Wasze milczenie już jest skandaliczne. Kapłani spoza Bractwa
zareagowali, wierni upominający się o powidzenie prawdy, podnoszą głos, a jedyną odpowiedzią jest cisza lub skarga w
czterech ścianach. ... Czy to nie jest tchórzostwo ? ... Czy to nie jest współudział ? Zaniechanie ? ... Czy wasze
milczenie nie ochrania modernistyczne
błędy waszych przywódców? ... A wasza anty-modernistyczna przysięga, co się z
nia stało? ... A może dla was nie istnieje śmierć, sąd, czy piekło ?
W tych dniach czytałem, co następuje:
Kim są ci, którzy podążają drogą do piekła?
To są głównie mężczyźni, którzy nadużywają swojej
władzy w jakiejkolwiek dziedzinie i albo przemocą, albo oszustwem ciągną swoich podwładnych w kierunku zła. Będą oni bardzo
surowo sądzeni. Prawdziwi szatani ziemii,
to do nich właśnie są adresowane
straszliwe słowa Pisma Świętego: "O, Lucyferze, jak spadłeś z niebańskich wysokości"
Bp de Ségur, piekło, rozdz.
III.
Jesteśmy w takiej sytuacji z powodu milczenia ! Modlę się do Boga, abyście
przerwali milczenie i zaczęli mówić przeciw temu rozprzężeniu i apostazji. Fałszywa roztropność ukrywa
tchórzostwo i brak wiary, z milczenia korzysta tylko wróg.
P. E.J.J. Cardozo
N. Fribourg -Brazylia- Grudzien 2012
Aneks : Tekst po portugalsku o
zdarzeniach w Chihuahua :
Deixe-me esclarecer algumas imprecisões na mídia, recebidas por este fórum.

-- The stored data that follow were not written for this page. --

(** * veb daemon: a model of [daemon.ts] and [browser.ts]

    The development follows the two source files of the daemon side:

    - [browser.ts]: the [BrowserManager] class, whose methods are
      asynchronous and suspend at every Playwright call;
    - [daemon.ts]: the instance marker and socket artefacts
      ([isDaemonRunning], [cleanupSocket]), the start-up sequence, the
      per-connection ['data'] handler with its line buffer, the grace timer
      of the close command and the signal-driven [shutdown].

    Asynchronous code is embedded in a small resumption monad [Async]: a
    computation runs synchronously up to the next external call and is
    resumed with that call's outcome.  Two semantics are given for it: a
    sequential one ([run]), in which every external call is answered at
    once by an oracle, and the event loop ([fire]), in which suspended
    handlers are kept in a pool and reads, signals, the timer and the
    settlement of pending calls interleave freely. *)

From stdpp Require Import gmap strings list pretty.
From Stdlib Require Import Ascii ZArith Lia.

Open Scope Z_scope.

(** ** JavaScript string primitives used by the daemon

    Text is modelled as a sequence of 8-bit code units; [on_data] takes the
    text of a read, and [on_chunk] its bytes, which it decodes first. *)

Module JS.

Definition newline : ascii := "010"%char.

(** White space as seen by [String.prototype.trim] and [parseInt], on the
    code units below 256. *)
Definition is_space (a : ascii) : bool :=
  match a with
  | "009" | "010" | "011" | "012" | "013" | " " | "160" => true
  | _ => false
  end%char.

(** [s.indexOf(c)], with [None] for [-1]. *)
Fixpoint indexOf (c : ascii) (s : string) : option nat :=
  match s with
  | EmptyString => None
  | String a r => if Ascii.eqb a c then Some 0%nat else S <$> indexOf c r
  end.

(** [s.includes(c)]. *)
Definition includes (c : ascii) (s : string) : bool :=
  match indexOf c s with Some _ => true | None => false end.

Fixpoint take (n : nat) (s : string) : string :=
  match n, s with
  | S n', String a r => String a (take n' r)
  | _, _ => EmptyString
  end.

Fixpoint drop (n : nat) (s : string) : string :=
  match n, s with
  | S n', String _ r => drop n' r
  | _, _ => s
  end.

(** [s.substring(i, j)] for [i <= j], and [s.substring(i)]. *)
Definition substring (i j : nat) (s : string) : string := take (j - i) (drop i s).
Definition substring_from (i : nat) (s : string) : string := drop i s.

Fixpoint trimStart (s : string) : string :=
  match s with
  | EmptyString => EmptyString
  | String a r => if is_space a then trimStart r else s
  end.

Definition trimEnd (s : string) : string :=
  String.rev (trimStart (String.rev s)).

(** [s.trim()]. *)
Definition trim (s : string) : string := trimEnd (trimStart s).

(** The falsiness test [!s] on a string. *)
Definition is_empty (s : string) : bool :=
  match s with EmptyString => true | _ => false end.

(** The value of a decimal digit, by its code unit (48 to 57). *)
Definition digit (a : ascii) : option Z :=
  let code := Z.of_N (N_of_ascii a) in
  if (48 <=? code) && (code <=? 57) then Some (code - 48) else None.

(** The longest prefix of decimal digits, read with accumulator [acc];
    [None] when there is no digit at all. *)
Fixpoint digits (acc : option Z) (s : string) : option Z :=
  match s with
  | EmptyString => acc
  | String a r =>
      match digit a with
      | Some d => digits (Some (10 * default 0 acc + d)) r
      | None => acc
      end
  end.

(** [parseInt(s, 10)], with [None] for [NaN]: leading white space is
    skipped, one sign is accepted, digits are read up to the first other
    character.  The result is kept exact, as a JavaScript number holds it
    up to [2 ^ 53] in absolute value. *)
Definition parseInt (s : string) : option Z :=
  match trimStart s with
  | String "-" r => Z.opp <$> digits None r
  | String "+" r => digits None r
  | r => digits None r
  end.

End JS.

(** ** The operating system as seen by the daemon *)

(** A path holds a regular file or a bound Unix socket; a socket remembers
    the process that bound it. *)
Inductive File :=
| Regular (content : string)
| Socket (owner : Z).

Record OS := mkOS {
  files : gmap string File;
  procs : gset Z                   (* the process ids that exist *)
}.

Definition with_files (f : gmap string File) (os : OS) : OS :=
  {| files := f; procs := procs os |}.

(** [path.join(os.tmpdir(), 'veb.sock')] and [... 'veb.pid'], at the POSIX
    default temporary directory. *)
Definition SOCKET_PATH : string := "/tmp/veb.sock".
Definition PID_FILE : string := "/tmp/veb.pid".

Definition getSocketPath : string := SOCKET_PATH.
Definition getPidFile : string := PID_FILE.

(** Synchronous [fs] calls.  [None] stands for a thrown error; permission
    errors are outside the model. *)
Definition existsSync (p : string) (os : OS) : bool :=
  bool_decide (is_Some (files os !! p)).

Definition unlinkSync (p : string) (os : OS) : option OS :=
  match files os !! p with
  | Some _ => Some (with_files (delete p (files os)) os)
  | None => None
  end.

Definition readFileSync (p : string) (os : OS) : option string :=
  match files os !! p with
  | Some (Regular content) => Some content
  | _ => None
  end.

Definition writeFileSync (p : string) (content : string) (os : OS) : OS :=
  with_files (<[p := Regular content]> (files os)) os.

(** [process.kill(pid, 0)]: the existence probe.  It throws for [NaN] and
    for a process id that does not exist; every process that exists may be
    signalled by the caller (no [EPERM]). *)
Definition process_kill0 (pid : option Z) (os : OS) : option unit :=
  match pid with
  | Some n => if bool_decide (n ∈ procs os) then Some tt else None
  | None => None
  end.

(** [cleanupSocket]: each [unlinkSync] is guarded by [existsSync]; an error
    leaves the function through the empty [catch]. *)
Definition cleanupSocket (os : OS) : OS :=
  match (if existsSync SOCKET_PATH os then unlinkSync SOCKET_PATH os else Some os) with
  | None => os
  | Some os1 =>
      match (if existsSync PID_FILE os1 then unlinkSync PID_FILE os1 else Some os1) with
      | None => os1
      | Some os2 => os2
      end
  end.

(** [isDaemonRunning]: the answer and the file system it leaves. *)
Definition isDaemonRunning (os : OS) : bool * OS :=
  if negb (existsSync PID_FILE os) then (false, os)
  else
    match
      content ← readFileSync PID_FILE os;
      process_kill0 (JS.parseInt (JS.trim content)) os
    with
    | Some _ => (true, os)
    | None => (false, cleanupSocket os)
    end.

(** ** Protocol data ([types.ts], [protocol.ts]) *)

(** JSON values: the payload of a frame. *)
#[warnings="-register-all"]
Inductive json :=
| JNull
| JBool (b : bool)
| JNum (n : Z)
| JStr (s : string)
| JArr (items : list json)
| JObj (members : list (string * json)).

Record Viewport := mkViewport { width : Z; height : Z }.

(** A command: [id] and [action] are always present; [browser], [headless]
    and [viewport] are the optional fields read by [BrowserManager.launch];
    the other action-specific fields are kept as they came. *)
Record Command := mkCommand {
  cmd_id : string;
  cmd_action : string;
  cmd_browser : option string;
  cmd_headless : option bool;
  cmd_viewport : option Viewport;
  cmd_params : list (string * json)
}.

Record Response := mkResponse {
  resp_id : string;
  success : bool;
  data : option json;
  error : option string
}.

(** The result of [parseCommand], as the daemon reads it:
    [parseResult.success], [.command], [.id] and [.error]. *)
Inductive ParseResult :=
| ParseOk (command : Command)
| ParseFail (id : option string) (error : string).

(** The interface of [protocol.ts] used by the daemon. *)
Class Protocol := {
  parseCommand : string → ParseResult;
  serializeResponse : Response → string
}.

(** Modelled from the spec: [protocol.ts] is not part of the sources;
    [errorResponse] is the spec's makeError, which builds a failure
    Response carrying the id and the message. *)
Definition errorResponse (id : string) (message : string) : Response :=
  {| resp_id := id; success := false; data := None; error := Some message |}.

(** Modelled from the spec: a success Response carries a data payload. *)
Definition successResponse (id : string) (payload : json) : Response :=
  {| resp_id := id; success := true; data := Some payload; error := None |}.

(** ** Daemon state *)

Definition handle := nat.
Definition conn := nat.

(** [BrowserState] of [types.ts]: the three nullable Playwright handles. *)
Record BrowserState := mkBrowserState {
  browser : option handle;
  context : option handle;
  page : option handle
}.

(** The mutable variables shared by all handlers of one daemon: the state
    of the [BrowserManager] instance and the [shuttingDown] flag. *)
Record Heap := mkHeap {
  state : BrowserState;
  shuttingDown : bool
}.

Definition set_browser (v : option handle) (h : Heap) : Heap :=
  {| state := {| browser := v; context := context (state h); page := page (state h) |};
     shuttingDown := shuttingDown h |}.
Definition set_context (v : option handle) (h : Heap) : Heap :=
  {| state := {| browser := browser (state h); context := v; page := page (state h) |};
     shuttingDown := shuttingDown h |}.
Definition set_page (v : option handle) (h : Heap) : Heap :=
  {| state := {| browser := browser (state h); context := context (state h); page := v |};
     shuttingDown := shuttingDown h |}.
Definition set_shuttingDown (v : bool) (h : Heap) : Heap :=
  {| state := state h; shuttingDown := v |}.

1. Padre Ernesto Cardozo realizou não um, mas seis Missas, domingo 17 a
sexta-feira 22 de Junho.
2. Na cidade de Chihuahua
centro de culto, Capela de S. José e pertence ao Priorado do Norte com sede em
Gomez Palacio, Durango.
3. Não era um aviso, mas uma
ameaça de expulsão para quem assistir à missa com o Padre Cardozo, para ver,
ser entrevistado ou comunicado com ele.
4. As pessoas que
compareceram, receberam sacramentos (mesmo doente em casa), o padre convidou
para comer, reuniu-se eleva-se a uma centena, sim uma centena de pessoas
durante a semana, incluindo homens, mulheres e crianças. Centenas de almas.
5. Entre a centena pode ser
contado nos dedos de alguns assistidos por "curiosidade" para
transportar informações. O resto movido por piedade, devoção à Santa Missa e da
necessidade de conhecer a realidade dos acontecimentos, devido à relação da
FSSPX com Roma, como os sacerdotes encarregados do caso, não falar.

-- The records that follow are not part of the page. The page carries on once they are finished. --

(* ===== verification/PyText.v ===== *)
(** * Python strings

    A Python [str] as a [string] whose characters are the code points 0..255,
    with the methods the modelled code calls; case mapping is the ASCII one, since
    every name the program folds (priorities, endpoint classes) is ASCII.  Then
    [str.startswith], [str.endswith], [in], [str.find], [s[:i]] and [s[i:]], with
    the lemmas that text-processing components share: what a successful search says
    about the string, how a search behaves on a concatenation, and how stripping
    distributes over it. *)

From Stdlib Require Import Ascii Lia ZArith.
From stdpp Require Import base list strings.
From S2P Require Import Prelude.

Local Open Scope string_scope.

Definition ord (c : ascii) : Z := Z.of_N (N_of_ascii c).

(** [str.isspace] on one character. *)
Definition is_space (c : ascii) : bool :=
  let n := ord c in
  ((9 <=? n) && (n <=? 13) || (28 <=? n) && (n <=? 32) || (n =? 133) || (n =? 160))%Z.

Definition is_digit (c : ascii) : bool := ((48 <=? ord c) && (ord c <=? 57))%Z.
Definition is_upper (c : ascii) : bool := ((65 <=? ord c) && (ord c <=? 90))%Z.
Definition is_lower (c : ascii) : bool := ((97 <=? ord c) && (ord c <=? 122))%Z.

Definition lower_char (c : ascii) : ascii :=
  if is_upper c then ascii_of_N (Z.to_N (ord c + 32)) else c.
Definition upper_char (c : ascii) : ascii :=
  if is_lower c then ascii_of_N (Z.to_N (ord c - 32)) else c.

Fixpoint smap (f : ascii -> ascii) (s : string) : string :=
  match s with
  | "" => ""
  | String c s' => String (f c) (smap f s')
  end.

Definition lower (s : string) : string := smap lower_char s.
Definition upper (s : string) : string := smap upper_char s.

Fixpoint lstrip (s : string) : string :=
  match s with
  | "" => ""
  | String c s' => if is_space c then lstrip s' else s
  end.

Fixpoint srev_app (s acc : string) : string :=
  match s with
  | "" => acc
  | String c s' => srev_app s' (String c acc)
  end.
Definition srev (s : string) : string := srev_app s "".
Definition rstrip (s : string) : string := srev (lstrip (srev s)).
Definition strip (s : string) : string := rstrip (lstrip s).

6. Sanções foram recebidas por telefone e no
confessionário, sem testemunhas ou provas do processo, como corresponderia a
sanções canônicas.
7. Os participantes representam as famílias grandes
convencidos da Tradição da Igreja Santo e da Roma Eterna, discípulos de S. E.

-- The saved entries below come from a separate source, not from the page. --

(* ===== verification/Budget.v ===== *)
(** * Deficit-round-robin budgets (agent_budget.py)

    [AgentBudget] with its three methods, and [BudgetManager]: creation,
    reweighting, pruning, replenishment, charging, the retroactive adjustment
    and the DRR pick with its starvation escape. *)

From Stdlib Require Import QArith Lqa Lia ZArith.
From stdpp Require Import base list strings relations.
From S2P Require Import Prelude PyDict.

Local Open Scope Q_scope.

(** ** AgentBudget *)

Record AgentBudget := {
  agent_id : string;
  ab_weight : Q;
  replenish_rate : Q;
  max_balance : Q;
  balance : Q;
  total_consumed : Q;
  total_requests : Z;
  last_replenish_at : Q;
  last_active_at : Q;
  negative_since : Q;
}.

Definition with_balance (b : AgentBudget) (bal consumed neg : Q) : AgentBudget :=
  {| agent_id := agent_id b; ab_weight := ab_weight b; replenish_rate := replenish_rate b;
     max_balance := max_balance b; balance := bal; total_consumed := consumed;
     total_requests := total_requests b; last_replenish_at := last_replenish_at b;
     last_active_at := last_active_at b; negative_since := neg |}.

Definition with_rate (r : Q) (b : AgentBudget) : AgentBudget :=
  {| agent_id := agent_id b; ab_weight := ab_weight b; replenish_rate := r;
     max_balance := max_balance b; balance := balance b; total_consumed := total_consumed b;
     total_requests := total_requests b; last_replenish_at := last_replenish_at b;
     last_active_at := last_active_at b; negative_since := negative_since b |}.

(** [AgentBudget.charge] *)
Definition charge (b : AgentBudget) (cost_ss now : Q) : AgentBudget :=
  let bal := balance b - cost_ss in
  {| agent_id := agent_id b; ab_weight := ab_weight b; replenish_rate := replenish_rate b;
     max_balance := max_balance b;
     balance := bal;
     total_consumed := total_consumed b + cost_ss;
     total_requests := (total_requests b + 1)%Z;
     last_replenish_at := last_replenish_at b;
     last_active_at := now;
     negative_since :=
       if Qltb bal 0 && Qeq_bool (negative_since b) 0 then now else negative_since b |}.

(** [AgentBudget.refund] *)
Definition refund (b : AgentBudget) (delta_ss : Q) : AgentBudget :=
  let bal := balance b + delta_ss in
  with_balance b bal (total_consumed b - delta_ss)
    (if Qle_bool 0 bal then 0 else negative_since b).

Monsenhor Lefebvre, em desacordo com as negociações ea adesão ao Vaticano II.
Quem pode fornecer dados
mais precisos é que os fiéis expulsos, Ivonne Rosa Baeza, para abrir a porta a
um sacerdote corajoso que se recusa a ver a morte de Monsenhor Lefebvre
trabalho ea tradição da Igreja. Em tempos de perseguição as massas "pode
ser realizada em qualquer lugar", e neste caso foi em uma casa, não na
bela capela reconstruído o mesmo Pai Cardozo.